### Task
Below are some records; work out how many of their lines contain "signed" and give the number only.

### Available data
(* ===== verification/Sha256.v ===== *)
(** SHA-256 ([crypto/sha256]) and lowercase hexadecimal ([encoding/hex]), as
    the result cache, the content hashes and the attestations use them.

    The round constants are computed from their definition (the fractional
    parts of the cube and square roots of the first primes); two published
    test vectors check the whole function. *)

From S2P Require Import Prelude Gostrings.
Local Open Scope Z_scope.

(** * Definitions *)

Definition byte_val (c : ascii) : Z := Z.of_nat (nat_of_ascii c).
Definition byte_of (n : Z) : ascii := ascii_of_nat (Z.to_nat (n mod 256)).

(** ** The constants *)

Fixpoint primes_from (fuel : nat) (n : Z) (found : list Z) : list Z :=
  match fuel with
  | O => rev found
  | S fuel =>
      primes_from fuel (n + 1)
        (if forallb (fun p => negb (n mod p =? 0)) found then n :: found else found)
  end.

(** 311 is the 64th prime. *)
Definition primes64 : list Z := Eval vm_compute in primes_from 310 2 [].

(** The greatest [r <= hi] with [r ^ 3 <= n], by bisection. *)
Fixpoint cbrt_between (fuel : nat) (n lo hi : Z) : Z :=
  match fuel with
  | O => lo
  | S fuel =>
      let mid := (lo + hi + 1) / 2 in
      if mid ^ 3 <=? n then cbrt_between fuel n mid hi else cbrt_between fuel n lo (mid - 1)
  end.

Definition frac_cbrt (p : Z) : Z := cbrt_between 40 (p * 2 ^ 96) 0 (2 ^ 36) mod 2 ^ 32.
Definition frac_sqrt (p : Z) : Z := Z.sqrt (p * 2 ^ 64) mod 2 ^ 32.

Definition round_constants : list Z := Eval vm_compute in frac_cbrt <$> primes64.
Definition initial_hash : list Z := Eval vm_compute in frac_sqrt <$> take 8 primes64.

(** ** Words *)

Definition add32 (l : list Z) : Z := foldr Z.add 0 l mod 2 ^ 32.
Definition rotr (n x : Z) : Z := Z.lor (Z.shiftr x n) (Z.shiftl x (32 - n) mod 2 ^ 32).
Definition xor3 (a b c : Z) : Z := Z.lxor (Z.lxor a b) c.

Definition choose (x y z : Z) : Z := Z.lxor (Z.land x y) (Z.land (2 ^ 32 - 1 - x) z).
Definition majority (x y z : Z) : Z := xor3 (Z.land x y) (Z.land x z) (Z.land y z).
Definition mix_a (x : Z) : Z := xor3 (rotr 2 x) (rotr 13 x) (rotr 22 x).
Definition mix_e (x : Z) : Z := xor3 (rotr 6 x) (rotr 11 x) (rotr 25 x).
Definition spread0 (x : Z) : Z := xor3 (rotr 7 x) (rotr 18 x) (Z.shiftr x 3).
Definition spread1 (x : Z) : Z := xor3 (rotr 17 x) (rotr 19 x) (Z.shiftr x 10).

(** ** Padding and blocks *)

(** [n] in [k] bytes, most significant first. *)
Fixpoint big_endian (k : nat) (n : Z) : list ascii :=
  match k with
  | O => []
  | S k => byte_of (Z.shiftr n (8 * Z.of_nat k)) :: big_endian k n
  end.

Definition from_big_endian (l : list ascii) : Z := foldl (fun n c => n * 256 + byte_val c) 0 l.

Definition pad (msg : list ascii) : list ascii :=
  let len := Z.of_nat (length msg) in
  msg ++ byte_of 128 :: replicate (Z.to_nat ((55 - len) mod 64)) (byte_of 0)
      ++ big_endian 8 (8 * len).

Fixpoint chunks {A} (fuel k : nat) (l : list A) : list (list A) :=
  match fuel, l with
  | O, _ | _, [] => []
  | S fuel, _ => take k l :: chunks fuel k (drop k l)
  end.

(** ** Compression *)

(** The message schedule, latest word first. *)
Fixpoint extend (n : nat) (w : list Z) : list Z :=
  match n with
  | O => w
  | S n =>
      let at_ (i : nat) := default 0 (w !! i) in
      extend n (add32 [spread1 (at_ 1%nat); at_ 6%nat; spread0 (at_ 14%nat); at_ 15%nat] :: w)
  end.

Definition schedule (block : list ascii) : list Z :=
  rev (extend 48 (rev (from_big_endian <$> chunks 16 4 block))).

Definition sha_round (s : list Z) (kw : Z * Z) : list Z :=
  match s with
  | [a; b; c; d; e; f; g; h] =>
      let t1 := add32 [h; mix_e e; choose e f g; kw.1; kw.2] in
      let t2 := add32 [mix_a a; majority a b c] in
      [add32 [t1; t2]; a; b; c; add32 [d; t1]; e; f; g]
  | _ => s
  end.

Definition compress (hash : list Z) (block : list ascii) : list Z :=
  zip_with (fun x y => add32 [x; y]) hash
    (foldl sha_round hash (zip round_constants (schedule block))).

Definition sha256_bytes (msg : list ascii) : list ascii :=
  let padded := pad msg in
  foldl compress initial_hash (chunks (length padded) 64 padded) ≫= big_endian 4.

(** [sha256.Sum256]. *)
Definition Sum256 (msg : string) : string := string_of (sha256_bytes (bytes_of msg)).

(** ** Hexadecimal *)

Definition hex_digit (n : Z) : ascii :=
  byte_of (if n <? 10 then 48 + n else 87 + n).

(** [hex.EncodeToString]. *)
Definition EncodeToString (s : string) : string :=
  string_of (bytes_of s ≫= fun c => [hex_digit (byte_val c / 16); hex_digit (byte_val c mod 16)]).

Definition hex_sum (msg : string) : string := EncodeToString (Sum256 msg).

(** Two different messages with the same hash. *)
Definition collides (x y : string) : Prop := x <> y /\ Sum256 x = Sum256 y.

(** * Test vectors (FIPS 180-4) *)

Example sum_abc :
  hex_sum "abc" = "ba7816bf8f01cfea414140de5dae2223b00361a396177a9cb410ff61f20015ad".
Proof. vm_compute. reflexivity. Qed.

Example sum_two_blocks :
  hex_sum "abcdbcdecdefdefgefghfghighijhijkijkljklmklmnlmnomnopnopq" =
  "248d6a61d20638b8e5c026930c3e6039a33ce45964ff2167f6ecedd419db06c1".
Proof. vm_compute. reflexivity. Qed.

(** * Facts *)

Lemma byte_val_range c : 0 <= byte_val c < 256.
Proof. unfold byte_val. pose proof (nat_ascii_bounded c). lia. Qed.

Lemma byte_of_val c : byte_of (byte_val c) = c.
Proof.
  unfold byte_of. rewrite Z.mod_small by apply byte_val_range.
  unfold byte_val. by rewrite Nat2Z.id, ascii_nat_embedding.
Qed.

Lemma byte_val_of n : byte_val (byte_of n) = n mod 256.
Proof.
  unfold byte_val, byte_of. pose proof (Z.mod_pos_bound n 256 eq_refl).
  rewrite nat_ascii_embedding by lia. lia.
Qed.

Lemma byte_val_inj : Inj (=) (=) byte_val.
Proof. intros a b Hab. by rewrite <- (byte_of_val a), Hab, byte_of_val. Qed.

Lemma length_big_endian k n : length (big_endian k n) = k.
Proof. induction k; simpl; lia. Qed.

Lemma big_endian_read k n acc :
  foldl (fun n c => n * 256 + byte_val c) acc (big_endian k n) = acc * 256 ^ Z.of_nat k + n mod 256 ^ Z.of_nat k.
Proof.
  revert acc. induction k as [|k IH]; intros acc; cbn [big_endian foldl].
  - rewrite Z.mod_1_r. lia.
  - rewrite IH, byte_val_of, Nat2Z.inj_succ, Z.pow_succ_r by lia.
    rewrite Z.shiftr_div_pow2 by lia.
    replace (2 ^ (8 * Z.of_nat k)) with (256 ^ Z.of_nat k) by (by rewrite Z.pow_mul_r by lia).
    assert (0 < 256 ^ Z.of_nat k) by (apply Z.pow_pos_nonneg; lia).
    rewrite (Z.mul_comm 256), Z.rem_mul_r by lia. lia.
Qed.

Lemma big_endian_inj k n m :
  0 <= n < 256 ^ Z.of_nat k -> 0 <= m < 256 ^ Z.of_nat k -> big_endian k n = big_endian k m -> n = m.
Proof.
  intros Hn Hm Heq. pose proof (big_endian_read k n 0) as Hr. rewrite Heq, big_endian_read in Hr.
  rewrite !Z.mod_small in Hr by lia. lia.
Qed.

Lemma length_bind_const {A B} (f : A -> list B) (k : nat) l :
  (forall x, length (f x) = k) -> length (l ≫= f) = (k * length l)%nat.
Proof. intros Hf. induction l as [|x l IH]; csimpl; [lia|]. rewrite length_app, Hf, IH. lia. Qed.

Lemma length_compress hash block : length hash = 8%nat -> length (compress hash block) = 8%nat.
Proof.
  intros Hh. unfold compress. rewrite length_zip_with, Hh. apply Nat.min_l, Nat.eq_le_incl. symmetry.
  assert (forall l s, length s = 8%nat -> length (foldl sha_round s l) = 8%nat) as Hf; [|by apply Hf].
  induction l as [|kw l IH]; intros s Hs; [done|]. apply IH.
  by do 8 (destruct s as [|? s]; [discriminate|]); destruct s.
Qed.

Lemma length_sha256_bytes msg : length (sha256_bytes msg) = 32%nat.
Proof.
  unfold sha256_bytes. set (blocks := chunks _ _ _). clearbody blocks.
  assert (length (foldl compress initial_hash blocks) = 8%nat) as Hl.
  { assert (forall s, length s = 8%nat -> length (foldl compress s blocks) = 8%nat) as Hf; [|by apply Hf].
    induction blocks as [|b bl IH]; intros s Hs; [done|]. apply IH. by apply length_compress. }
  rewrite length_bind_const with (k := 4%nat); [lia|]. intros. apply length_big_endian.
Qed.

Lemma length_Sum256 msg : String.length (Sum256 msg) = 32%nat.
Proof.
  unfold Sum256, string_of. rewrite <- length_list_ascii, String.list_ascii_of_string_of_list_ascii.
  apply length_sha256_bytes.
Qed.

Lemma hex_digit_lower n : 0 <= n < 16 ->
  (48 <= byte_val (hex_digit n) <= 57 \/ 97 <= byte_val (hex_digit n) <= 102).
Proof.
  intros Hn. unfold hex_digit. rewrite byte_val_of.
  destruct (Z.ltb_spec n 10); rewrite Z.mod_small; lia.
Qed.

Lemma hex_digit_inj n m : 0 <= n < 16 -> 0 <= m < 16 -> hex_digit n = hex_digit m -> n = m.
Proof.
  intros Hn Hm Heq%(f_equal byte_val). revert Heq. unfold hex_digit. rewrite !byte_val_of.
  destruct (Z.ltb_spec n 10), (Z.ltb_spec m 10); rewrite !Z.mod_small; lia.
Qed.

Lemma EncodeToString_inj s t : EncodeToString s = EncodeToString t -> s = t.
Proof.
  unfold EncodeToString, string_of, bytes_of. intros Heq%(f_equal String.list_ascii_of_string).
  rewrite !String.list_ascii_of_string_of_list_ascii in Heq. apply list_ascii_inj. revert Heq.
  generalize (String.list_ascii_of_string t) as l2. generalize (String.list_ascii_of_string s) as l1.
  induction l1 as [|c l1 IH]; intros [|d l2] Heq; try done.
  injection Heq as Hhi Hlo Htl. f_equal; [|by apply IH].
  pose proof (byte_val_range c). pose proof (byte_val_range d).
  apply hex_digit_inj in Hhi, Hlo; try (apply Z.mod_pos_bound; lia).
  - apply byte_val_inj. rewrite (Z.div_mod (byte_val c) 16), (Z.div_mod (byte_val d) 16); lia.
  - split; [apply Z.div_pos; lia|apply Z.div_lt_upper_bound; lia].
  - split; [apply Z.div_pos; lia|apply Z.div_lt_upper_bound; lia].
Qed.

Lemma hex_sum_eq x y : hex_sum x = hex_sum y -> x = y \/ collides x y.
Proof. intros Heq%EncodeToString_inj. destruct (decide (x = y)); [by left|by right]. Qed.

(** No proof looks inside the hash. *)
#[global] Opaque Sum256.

* * *

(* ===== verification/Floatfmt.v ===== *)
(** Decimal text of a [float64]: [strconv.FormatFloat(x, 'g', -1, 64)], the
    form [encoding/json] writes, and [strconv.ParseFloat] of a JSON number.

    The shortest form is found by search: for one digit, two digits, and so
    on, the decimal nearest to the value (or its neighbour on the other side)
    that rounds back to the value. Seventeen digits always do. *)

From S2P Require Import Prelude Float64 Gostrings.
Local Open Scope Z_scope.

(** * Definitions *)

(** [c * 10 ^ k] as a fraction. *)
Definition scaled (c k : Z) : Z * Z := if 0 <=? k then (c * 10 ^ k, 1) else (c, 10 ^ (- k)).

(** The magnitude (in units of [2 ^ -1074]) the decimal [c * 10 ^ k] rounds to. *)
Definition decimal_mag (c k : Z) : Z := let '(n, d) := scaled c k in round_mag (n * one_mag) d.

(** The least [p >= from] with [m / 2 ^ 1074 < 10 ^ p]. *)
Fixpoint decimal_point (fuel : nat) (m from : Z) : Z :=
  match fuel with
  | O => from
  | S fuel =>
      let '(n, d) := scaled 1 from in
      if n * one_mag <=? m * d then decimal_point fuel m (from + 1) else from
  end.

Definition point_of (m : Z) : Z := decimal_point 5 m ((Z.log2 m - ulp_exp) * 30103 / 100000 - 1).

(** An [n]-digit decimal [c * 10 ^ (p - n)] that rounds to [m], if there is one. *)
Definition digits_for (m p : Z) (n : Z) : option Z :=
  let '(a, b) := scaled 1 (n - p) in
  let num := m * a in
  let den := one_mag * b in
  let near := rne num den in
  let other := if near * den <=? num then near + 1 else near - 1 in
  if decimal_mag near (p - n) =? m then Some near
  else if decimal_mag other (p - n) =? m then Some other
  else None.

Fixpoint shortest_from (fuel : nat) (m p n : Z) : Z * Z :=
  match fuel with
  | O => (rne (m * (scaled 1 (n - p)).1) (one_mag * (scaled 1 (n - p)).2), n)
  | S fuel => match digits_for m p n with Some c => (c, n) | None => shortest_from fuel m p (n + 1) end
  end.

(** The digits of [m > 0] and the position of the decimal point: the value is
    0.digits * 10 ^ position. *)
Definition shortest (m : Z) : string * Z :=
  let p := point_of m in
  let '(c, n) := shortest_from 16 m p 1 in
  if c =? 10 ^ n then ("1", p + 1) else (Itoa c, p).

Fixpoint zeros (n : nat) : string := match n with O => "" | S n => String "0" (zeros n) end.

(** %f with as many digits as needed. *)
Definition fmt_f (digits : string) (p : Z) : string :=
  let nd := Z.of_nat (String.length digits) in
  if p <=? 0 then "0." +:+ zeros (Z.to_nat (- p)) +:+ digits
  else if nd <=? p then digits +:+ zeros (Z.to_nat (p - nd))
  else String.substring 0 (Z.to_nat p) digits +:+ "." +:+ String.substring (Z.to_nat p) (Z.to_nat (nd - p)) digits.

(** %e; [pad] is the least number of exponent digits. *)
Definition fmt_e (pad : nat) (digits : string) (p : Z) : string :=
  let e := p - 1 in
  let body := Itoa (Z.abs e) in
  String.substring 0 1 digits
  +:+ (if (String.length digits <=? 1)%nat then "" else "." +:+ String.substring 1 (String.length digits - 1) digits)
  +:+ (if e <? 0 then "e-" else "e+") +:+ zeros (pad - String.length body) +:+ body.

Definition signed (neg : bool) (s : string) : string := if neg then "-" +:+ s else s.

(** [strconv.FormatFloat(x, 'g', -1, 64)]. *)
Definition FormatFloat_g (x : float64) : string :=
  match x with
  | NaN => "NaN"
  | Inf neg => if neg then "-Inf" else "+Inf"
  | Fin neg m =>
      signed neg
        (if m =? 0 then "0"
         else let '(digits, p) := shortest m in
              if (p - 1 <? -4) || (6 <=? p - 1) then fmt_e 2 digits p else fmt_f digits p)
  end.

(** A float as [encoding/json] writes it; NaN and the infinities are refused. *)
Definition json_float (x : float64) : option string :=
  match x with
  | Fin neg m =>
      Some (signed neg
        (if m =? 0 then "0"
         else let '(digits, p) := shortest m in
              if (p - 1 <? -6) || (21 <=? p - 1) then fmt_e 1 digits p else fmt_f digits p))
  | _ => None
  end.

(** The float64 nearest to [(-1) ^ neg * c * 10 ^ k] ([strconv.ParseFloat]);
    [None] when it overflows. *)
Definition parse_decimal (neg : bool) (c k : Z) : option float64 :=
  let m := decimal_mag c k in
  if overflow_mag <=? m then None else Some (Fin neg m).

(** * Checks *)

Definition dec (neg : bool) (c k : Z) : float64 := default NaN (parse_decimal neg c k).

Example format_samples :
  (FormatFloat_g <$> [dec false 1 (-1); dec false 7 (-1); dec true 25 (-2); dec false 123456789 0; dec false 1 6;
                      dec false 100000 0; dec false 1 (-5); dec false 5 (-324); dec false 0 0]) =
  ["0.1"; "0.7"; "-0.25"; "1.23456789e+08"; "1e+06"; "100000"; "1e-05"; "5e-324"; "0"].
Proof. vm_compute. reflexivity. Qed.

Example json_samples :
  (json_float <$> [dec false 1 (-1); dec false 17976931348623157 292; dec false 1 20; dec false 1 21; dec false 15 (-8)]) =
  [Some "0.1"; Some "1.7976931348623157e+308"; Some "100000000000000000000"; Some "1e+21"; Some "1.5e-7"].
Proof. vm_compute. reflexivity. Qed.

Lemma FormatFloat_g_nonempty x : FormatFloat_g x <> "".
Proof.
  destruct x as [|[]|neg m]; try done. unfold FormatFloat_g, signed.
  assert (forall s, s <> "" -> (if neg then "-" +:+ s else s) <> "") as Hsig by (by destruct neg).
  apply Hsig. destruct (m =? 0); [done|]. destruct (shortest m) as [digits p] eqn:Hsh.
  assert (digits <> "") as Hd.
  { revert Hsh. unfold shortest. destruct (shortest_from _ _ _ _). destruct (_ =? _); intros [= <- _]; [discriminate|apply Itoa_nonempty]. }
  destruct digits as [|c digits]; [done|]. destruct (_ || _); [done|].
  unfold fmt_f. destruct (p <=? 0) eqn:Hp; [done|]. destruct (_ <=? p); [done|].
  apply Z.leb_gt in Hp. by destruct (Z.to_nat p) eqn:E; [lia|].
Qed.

* * *

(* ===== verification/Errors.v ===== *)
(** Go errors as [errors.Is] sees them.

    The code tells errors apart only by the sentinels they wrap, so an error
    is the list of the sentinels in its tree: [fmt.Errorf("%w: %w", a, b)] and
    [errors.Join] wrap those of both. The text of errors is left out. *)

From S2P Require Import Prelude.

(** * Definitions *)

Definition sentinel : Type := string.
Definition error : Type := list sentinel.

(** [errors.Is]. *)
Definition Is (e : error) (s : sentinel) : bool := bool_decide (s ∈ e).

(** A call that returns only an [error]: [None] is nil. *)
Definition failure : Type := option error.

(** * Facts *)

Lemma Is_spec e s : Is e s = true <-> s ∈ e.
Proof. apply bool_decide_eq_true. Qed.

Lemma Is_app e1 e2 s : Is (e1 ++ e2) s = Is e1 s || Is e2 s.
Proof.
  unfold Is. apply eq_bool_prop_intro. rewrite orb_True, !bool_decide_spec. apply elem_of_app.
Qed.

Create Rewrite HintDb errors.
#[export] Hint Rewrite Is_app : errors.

### Exercise solution
4